Withers and Speight's article also discusses the Americans with Disabilities Act. In addition, they provide information on available state resources such as the Division of Services for the Deaf and the Hard of Hearing (DSDHH) cultural competency and effective communication training curricula. Another resource includes an experiential type of training for hospitals called “Different, Different World,” wherein participants who do not have hearing loss can experience what it is like to face communication barriers. DSDHH also offers expert consultation to hospitals and other health care facilities on policies and procedures governing the provision of accommodations. This article also highlights the Medical Eye Care Program offered through the North Carolina Division of Services for the Blind (DSB). This program provides financial assistance in obtaining medication, treatment, and some surgical procedures. The authors also share some common communication aids and services such as qualified readers, audio recordings, braille materials, magnifiers and video magnification systems, and accessible electronic information.

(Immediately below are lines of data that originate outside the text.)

(** Two runs on a Greek word and an emoji, from different worlds and
    states, and two on a text that ends with a lone surrogate. *)
Lemma C8_witness :
  (exists vectors,
     snd (fst (benchmark_embedding_run sample_world [[0x3bb; 0x3cc; 0x3b3; 0x3bf; 0x3c2]; [0x1f600]]
                 "fake" st0)) = Some vectors
     /\ snd (fst (benchmark_embedding_run flaky_world [[0x3bb; 0x3cc; 0x3b3; 0x3bf; 0x3c2]; [0x1f600]]
                    "fake" (next st0))) = Some vectors
     /\ List.length vectors = 2%nat)
  /\ snd (fst (benchmark_embedding_run sample_world [hello; [97; 0xd800]] "fake" st0)) = None
  /\ dict_get (fst (fst (benchmark_embedding_run sample_world [hello; [97; 0xd800]] "fake" st0)))
              "error"
     = dict_get (fst (fst (benchmark_embedding_run flaky_world [hello; [97; 0xd800]] "fake"
                             (next st0))))
                "error".
Proof.
  pose proof (C8_fake_embedding_is_deterministic sample_world flaky_world st0 (next st0)
                [[0x3bb; 0x3cc; 0x3b3; 0x3bf; 0x3c2]; [0x1f600]]) as [_ [_ [_ H1]]].
  pose proof (C8_fake_embedding_is_deterministic sample_world flaky_world st0 (next st0)
                [hello; [97; 0xd800]]) as [_ [_ [H2 H3]]].
  split; [|split].
  - change (forallb encodable [[0x3bb; 0x3cc; 0x3b3; 0x3bf; 0x3c2]; [0x1f600]]) with true in H1.
    destruct H1 as [vectors [Ha [Hb Hf]]]. exists vectors.
    split; [exact Ha|]. split; [exact Hb|].
    symmetry. exact (Forall2_length Hf).
  - change (forallb encodable [hello; [97; 0xd800]]) with false in H3. exact (proj1 H3).
  - exact H2.
Defined.

(** C7.  With provider ["fake"] the call on the empty list succeeds: the
    record has [text_count = 0], [avg_embed_time_per_text_ms = 0] and
    [success = true].  On any list the call succeeds exactly when every
    text can be encoded, and its record then has as
    [avg_embed_time_per_text_ms] the recorded [embed_time_ms] divided by
    [text_count] when [text_count > 0], and [0] otherwise; the division is
    defined.  The record of a failed call has no average. *)
Theorem C7_embedding_average (W : World) (st : St) (texts : list unicode) :
  let r := fst (benchmark_embedding W texts "fake" st) in
  let r0 := fst (benchmark_embedding W [] "fake" st) in
  (dict_get r0 "text_count" = Some (PInt 0)
   /\ dict_get r0 "avg_embed_time_per_text_ms" = Some (PInt 0)
   /\ dict_get r0 "success" = Some (PBool true)
   /\ dict_get r0 "error" = None)
  /\ dict_get r "success" = Some (PBool (forallb encodable texts))
  /\ dict_get r "text_count" = Some (PInt (len texts))
  /\ exists elapsed,
       dict_get r "embed_time_ms" = Some (PFloat elapsed)
       /\ dict_get r "avg_embed_time_per_text_ms"
          = (if forallb encodable texts
             then Some (if 0 <? len texts
                        then PFloat (fdiv elapsed (float_of_int (len texts)))
                        else PInt 0)
             else None)
       /\ (0 < len texts ->
           float_truediv elapsed (float_of_int (len texts))
           = inr (fdiv elapsed (float_of_int (len texts)))).
Proof.
  intros r r0. subst r r0. unfold benchmark_embedding, bind, ret.
  rewrite !benchmark_embedding_run_fake. cbn [fst first_unencodable].
  split; [repeat split|].
  assert (Hd : forall elapsed, 0 < len texts ->
            float_truediv elapsed (float_of_int (len texts))
            = inr (fdiv elapsed (float_of_int (len texts)))).
  { intros elapsed Hl. unfold float_truediv. rewrite float_of_int_nonzero by lia. reflexivity. }
  destruct (first_unencodable texts) as [e|] eqn:He.
  - destruct (first_unencodable_some texts e He) as [-> _].
    split; [reflexivity|]. split; [reflexivity|].
    eexists. split; [reflexivity|]. split; [reflexivity|]. apply Hd.
  - rewrite (proj1 (first_unencodable_none texts) He).
    split; [reflexivity|]. split; [reflexivity|].
    eexists. split; [reflexivity|]. split; [destruct texts; reflexivity|]. apply Hd.
Qed.

(** Three texts that encode, then two of which the second does not. *)
Lemma C7_witness :
  let r := fst (benchmark_embedding sample_world [hello; [0x20ac]; [0x1f600]] "fake" st0) in
  let r' := fst (benchmark_embedding sample_world [hello; [97; 0xd800]] "fake" st0) in
  (dict_get r "success" = Some (PBool true)
   /\ dict_get r "text_count" = Some (PInt 3)
   /\ dict_get r "embed_time_ms" = Some (PFloat (float_of_int 250))
   /\ dict_get r "avg_embed_time_per_text_ms"
      = Some (PFloat (fdiv (float_of_int 250) (float_of_int 3))))
  /\ (dict_get r' "success" = Some (PBool false)
      /\ dict_get r' "text_count" = Some (PInt 2)
      /\ dict_get r' "avg_embed_time_per_text_ms" = None).
Proof.
  pose proof (C7_embedding_average sample_world st0 [hello; [0x20ac]; [0x1f600]])
    as [_ [H1 [H2 [elapsed [H3 [H4 _]]]]]].
  pose proof (C7_embedding_average sample_world st0 [hello; [97; 0xd800]])
    as [_ [H1' [H2' [elapsed' [_ [H4' _]]]]]].
  split.
  - split; [exact H1|]. split; [exact H2|].
    assert (He : elapsed = float_of_int 250).
    { assert (H : Some (PFloat elapsed) = Some (PFloat (float_of_int 250)))
        by (rewrite <- H3; vm_compute; reflexivity).
      injection H as ->. reflexivity. }
    subst elapsed. split; [exact H3|exact H4].
  - split; [exact H1'|]. split; [exact H2'|exact H4'].
Defined.

(** *** The two shapes of a parsing record *)

(** Every call ends with a clock reading, the last question put to the
    world, and returns one of the two records. *)
Lemma benchmark_file_parsing_cases (W : World) (file_path parser_name : string) (st : St) :
  let r := benchmark_file_parsing W file_path parser_name st in
  exists n,
    tick (snd r) = S n /\ (tick st < n)%nat /\
    let ms := fmul (fsub (clock W n) (clock W (tick st))) f1000 in
    (exists msg, fst r = parse_failure file_path parser_name ms msg)
    \/ (exists p text chunks,
          parse W (pred n) p text file_path = inr chunks
          /\ fst r = parse_success file_path parser_name ms chunks).
Proof.
  run.
  destruct (String.eqb parser_name "markdown");
    [|destruct (String.eqb parser_name "yaml");
      [|destruct (String.eqb parser_name "vue");
        [|destruct (String.eqb parser_name "code")]]];
    split_world W; rewrite ?avg_chunk_size_total; cbn;
    eexists; (split; [reflexivity|]); (split; [lia|]);
    first [ left; eexists; reflexivity
          | right; do 3 eexists; split; [eassumption | reflexivity] ].
Qed.

(** C5, as stated, fails: the failure record of [benchmark_embedding]
    carries a count, [text_count], next to the elapsed time. *)
Lemma C5_counterexample :
  let r := fst (benchmark_embedding sample_world [hello; unicode_of_string "world"] "openai" st0) in
  dict_success r = false
  /\ dict_get r "text_count" = Some (PInt 2)
  /\ dict_keys r = ["embedding_provider"; "text_count"; "embed_time_ms"; "error"; "success"].
Proof. repeat split. Qed.

(** C5, amended.  A failure record still holds the elapsed time, from the
    clock reading at the start of the call to the one the handler takes,
    and no estimated measurement.  That of [benchmark_file_parsing] has the
    fields file, parser, parse_time_ms, error and success only (no
    chunk_count, total_chunk_size or avg_chunk_size); that of
    [benchmark_embedding] has embedding_provider, text_count, embed_time_ms,
    error and success only (no avg_embed_time_per_text_ms), [text_count]
    being the length of the list of texts it was given. *)
Theorem C5_failure_records_keep_elapsed_time
  (W : World) (st : St) (file_path parser_name : string)
  (texts : list unicode) (provider_name : string) :
  let r1 := benchmark_file_parsing W file_path parser_name st in
  let r2 := benchmark_embedding W texts provider_name st in
  let elapsed (st' : St) := fmul (fsub (clock W (pred (tick st'))) (clock W (tick st))) f1000 in
  (dict_success (fst r1) = false ->
   (tick st < pred (tick (snd r1)))%nat /\
   exists msg,
     fst r1 = [ ("file", PStr (basename file_path));
                ("parser", PStr parser_name);
                ("parse_time_ms", PFloat (elapsed (snd r1)));
                ("error", PStr msg);
                ("success", PBool false) ])
  /\ (dict_success (fst r2) = false ->
      (tick st < pred (tick (snd r2)))%nat /\
      exists msg,
        fst r2 = [ ("embedding_provider", PStr provider_name);
                   ("text_count", PInt (len texts));
                   ("embed_time_ms", PFloat (elapsed (snd r2)));
                   ("error", PStr msg);
                   ("success", PBool false) ]).
Proof.
  intros r1 r2 elapsed. split.
  - intros Hf. subst r1 elapsed.
    destruct (benchmark_file_parsing_cases W file_path parser_name st)
      as [n [Hn [Hlt [[msg Hr]|[p [text [chunks [_ Hr]]]]]]]].
    + rewrite Hn. cbn [pred]. split; [exact Hlt|]. exists msg. exact Hr.
    + rewrite Hr in Hf. discriminate.
  - intros Hf. subst r2 elapsed. revert Hf. unfold benchmark_embedding, bind, ret.
    destruct (String.eqb_spec provider_name "fake") as [->|Hp].
    + rewrite benchmark_embedding_run_fake.
      destruct (first_unencodable texts) as [e|]; [|discriminate]. intros _.
      cbn. split; [lia|]. eexists. reflexivity.
    + rewrite benchmark_embedding_run_other by assumption. intros _.
      cbn. split; [lia|]. eexists. reflexivity.
Qed.

Lemma C5_witness :
  let r1 := benchmark_file_parsing sample_world "/repo/x.rb" "ruby" st0 in
  let r2 := benchmark_embedding sample_world [hello; unicode_of_string "world"] "openai" st0 in
  (dict_success (fst r1) = false /\ dict_success (fst r2) = false)
  /\ (exists msg,
        fst r1 = [ ("file", PStr "x.rb");
                   ("parser", PStr "ruby");
                   ("parse_time_ms", PFloat (float_of_int 250));
                   ("error", PStr msg);
                   ("success", PBool false) ])
  /\ (exists msg,
        fst r2 = [ ("embedding_provider", PStr "openai");
                   ("text_count", PInt 2);
                   ("embed_time_ms", PFloat (float_of_int 250));
                   ("error", PStr msg);
                   ("success", PBool false) ]).
Proof.
  pose proof (C5_failure_records_keep_elapsed_time
                sample_world st0 "/repo/x.rb" "ruby" [hello; unicode_of_string "world"] "openai")
    as [H1 H2].
  split; [split; reflexivity|]. split.
  - exact (proj2 (H1 eq_refl)).
  - exact (proj2 (H2 eq_refl)).
Defined.

(** C6.  In every successful record of [benchmark_file_parsing] the three
    chunk fields describe the list of chunks the parser returned: when
    [chunk_count > 0], [avg_chunk_size] is the quotient of
    [total_chunk_size] by [chunk_count], a division that is defined; when
    [chunk_count = 0], [avg_chunk_size] is [0] and nothing is divided.  The
    expression of the average raises on no list of chunks. *)
Theorem C6_average_chunk_size
  (W : World) (st : St) (file_path parser_name : string) :
  let r := fst (benchmark_file_parsing W file_path parser_name st) in
  dict_success r = true ->
  (exists n total avg,
     dict_get r "chunk_count" = Some (PInt n)
     /\ dict_get r "total_chunk_size" = Some (PInt total)
     /\ dict_get r "avg_chunk_size" = Some avg
     /\ 0 <= n
     /\ (0 < n -> exists q, int_truediv total n = inr q /\ avg = PFloat q)
     /\ (n = 0 -> avg = PInt 0)
     /\ exists p text k chunks,
          parse W k p text file_path = inr chunks
          /\ n = len chunks /\ total = sum_sizes chunks)
  /\ forall chunks, exists avg, avg_chunk_size chunks = inr avg.
Proof.
  intros r Hs. subst r. split.
  - destruct (benchmark_file_parsing_cases W file_path parser_name st)
      as [n [Hn [Hlt [[msg Hr]|[p [text [chunks [Hp Hr]]]]]]]];
      rewrite Hr in *; [discriminate|].
    exists (len chunks), (sum_sizes chunks). eexists.
    repeat (split; [reflexivity|]). split; [unfold len; lia|].
    split; [|split].
    + intros Hpos. destruct chunks as [|c chunks]; [discriminate|].
      eexists. split; [|reflexivity].
      unfold int_truediv. replace (len (c :: chunks) =? 0) with false; [reflexivity|].
      symmetry. apply Z.eqb_neq. lia.
    + intros Hz. destruct chunks as [|c chunks]; [reflexivity|discriminate].
    + exists p, text, (pred n), chunks. repeat split. exact Hp.
  - intros chunks. rewrite avg_chunk_size_total. eexists. reflexivity.
Qed.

The article by Lewis provides a wide range of considerations and strategies in terms of communication with individuals with a hearing loss [10]. Strategies within her article are focused on patient–provider communication. Health care providers are reminded of how procedures such as telephone reminders and calling names or a number in waiting rooms are dependent on the ability to hear. Lewis suggests that multiple procedures including both visual and auditory options be provided. For example, in addition to telephone reminders, online portals for making appointments and confirmation of appointments can be provided. She further reminds us that entering data on a computer while talking with patients can decrease important cues for individuals with hearing loss.
Patient-provider communication is especially poignant when working with adolescents with vision and/or hearing loss. As mentioned in the article by Sexton about empowering adolescents [11], the critical need to transfer ownership of hearing loss from the parent to the adolescent to foster self-advocacy and empowerment requires skill development, not just in communication, but in advocacy and independence.

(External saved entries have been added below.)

Lemma ltb_of_Z a b :
  0 <= a < 2 ^ 53 -> 0 <= b < 2 ^ 53 ->
  JS.ltb (JS.of_Z a) (JS.of_Z b) = (a <? b).
Proof.
  intros Ha Hb.
  destruct a as [ | p | p ], b as [ | q | q ]; try lia; try reflexivity.
  - rewrite of_Z_nf by lia.
    destruct (nf_finite false q (digits_bound q ltac:(lia))) as (m & e & -> & _).
    reflexivity.
  - rewrite of_Z_nf by lia.
    destruct (nf_finite false p (digits_bound p ltac:(lia))) as (m & e & -> & _).
    reflexivity.
  - rewrite !of_Z_nf by lia.
    pose proof (digits_bound p ltac:(lia)) as Hdp.
    pose proof (digits_bound q ltac:(lia)) as Hdq.
    destruct (nf_finite false p Hdp) as (mp & ep & -> & Hep & Hmp & _).
    destruct (nf_finite false q Hdq) as (mq & eq & -> & Heq & Hmq & _).
    pose proof (digits_lower p). pose proof (digits_upper p).
    pose proof (digits_lower q). pose proof (digits_upper q).
    unfold JS.ltb, SFltb. cbn [SFcompare].
    destruct (Z.compare_spec ep eq) as [E | E | E].
    + change (Pos.compare_cont Eq mp mq) with (Pos.compare mp mq).
      rewrite Pos2Z.inj_compare, Hmp, Hmq.
      replace (Zpos (digits2_pos q)) with (Zpos (digits2_pos p)) by lia.
      assert (Hc : 0 < 2 ^ (53 - Zpos (digits2_pos p)))
        by (apply Z.pow_pos_nonneg; lia).
      destruct (Z.compare_spec (Zpos p * 2 ^ (53 - Zpos (digits2_pos p)))
                               (Zpos q * 2 ^ (53 - Zpos (digits2_pos p))));
        symmetry; [ apply Z.ltb_ge | apply Z.ltb_lt | apply Z.ltb_ge ]; nia.
    + assert (2 ^ Zpos (digits2_pos p) <= 2 ^ (Zpos (digits2_pos q) - 1))
        by (apply Z.pow_le_mono_r; lia).
      symmetry. apply Z.ltb_lt. lia.
    + assert (2 ^ Zpos (digits2_pos q) <= 2 ^ (Zpos (digits2_pos p) - 1))
        by (apply Z.pow_le_mono_r; lia).
      symmetry. apply Z.ltb_ge. lia.
Qed.

(** Rounding [r * 2 ^ j] at exponent [- j] gives the normal form of [r]. *)
Lemma aux_shifted s r j :
  Zpos (digits2_pos r) <= 53 ->
  53 - Zpos (digits2_pos r) <= Zpos j ->
  binary_round_aux 53 1024 s (Zpos (Pos.iter xO r j)) (Zneg j) loc_Exact
  = nf s r.
Proof.
  intros Hd Hj.
  destruct (Z.eq_dec (Zpos j) (53 - Zpos (digits2_pos r))) as [E | E].
  - unfold nf. replace (Zpos (digits2_pos r) - 53) with (Zneg j) by lia.
    apply aux_canonical; [ rewrite digits_iter_xO; lia | lia ].
  - assert (Hq : exists q, Zpos q = Zpos (digits2_pos r) - 53 + Zpos j).
    { destruct (Zpos (digits2_pos r) - 53 + Zpos j) as [ | q | q ] eqn:Eq;
        [ lia | exists q; reflexivity | lia ]. }
    destruct Hq as (q & Hq).
    unfold binary_round_aux, shr_fexp.
    cbn [Zdigits2 shr_record_of_loc].
    rewrite digits_iter_xO, fexp_small by lia.
    replace (Zpos (digits2_pos r) + Zpos j + Zneg j - 53 - Zneg j)
      with (Zpos q) by lia.
    cbn [shr]. unfold nf.
    destruct (Zpos (digits2_pos r) - 53) as [ | k | k ] eqn:Ek; [ | lia | ].
    + assert (q = j) by lia. subst q.
      rewrite shr_iter_xO.
      cbn [shr_m loc_of_shr_record round_nearest_even Zdigits2].
      replace (Zpos (digits2_pos r)) with 53 by lia.
      replace (Zneg j + Zpos j) with 0 by lia.
      reflexivity.
    + replace (Pos.iter xO r j) with (Pos.iter xO (Pos.iter xO r k) q)
        by (rewrite <- Pos.iter_add; f_equal; lia).
      rewrite shr_iter_xO.
      cbn [shr_m loc_of_shr_record round_nearest_even Zdigits2].
      rewrite digits_iter_xO, fexp_small by lia.
      replace (Zpos (digits2_pos r) + Zpos k + (Zneg j + Zpos q) - 53
               - (Zneg j + Zpos q)) with 0 by lia.
      cbn [shr shr_m].
      replace (Zneg j + Zpos q <=? 1024 - 53) with true
        by (symmetry; apply Z.leb_le; lia).
      f_equal. lia.
Qed.

Lemma digits_mul p q :
  Zpos (digits2_pos p) + Zpos (digits2_pos q) - 1
  <= Zpos (digits2_pos (p * q)).
Proof.
  pose proof (digits_lower p) as Hp. pose proof (digits_lower q) as Hq.
  pose proof (digits_upper (p * q)) as Hpq.
  rewrite Pos2Z.inj_mul in Hpq.
  destruct (Z_le_gt_dec (Zpos (digits2_pos p) + Zpos (digits2_pos q) - 1)
                        (Zpos (digits2_pos (p * q)))) as [H | H];
    [ exact H | exfalso ].
  assert (H1 : 2 ^ (Zpos (digits2_pos p) - 1) * 2 ^ (Zpos (digits2_pos q) - 1)
               <= Zpos p * Zpos q) by (apply Z.mul_le_mono_nonneg; lia).
  rewrite <- Z.pow_add_r in H1 by lia.
  assert (H2 : 2 ^ Zpos (digits2_pos (p * q))
               <= 2 ^ (Zpos (digits2_pos p) - 1 + (Zpos (digits2_pos q) - 1)))
    by (apply Z.pow_le_mono_r; lia).
  lia.
Qed.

Given that vision and hearing loss are particularly prominent in older adults, the coverage paradox discussed in the Rooth article [12] is particularly troubling given the effects of untreated hearing loss that her article also discusses. She connects untreated hearing loss with current evidence related to hearing loss and cognition. We are also reminded in this article that although dual sensory impairments are more common with an ever expanding older adult population, few studies have examined the statistics on concurrent vision and hearing loss.
As mentioned earlier in this introduction, the articles within this special issue provide an abundance of resources and other information. Importantly, while we know that vision and/or hearing impairment can impact health care encounters, as well as impact individuals socially, emotionally, and physically, it is critical that we remember that individuals are unique and require and deserve individualized care and resources.
Enjoy the wealth of resources and information in the articles.
Acknowledgments
Potential conflicts of interest. S.W.W. has no relevant conflicts of interest.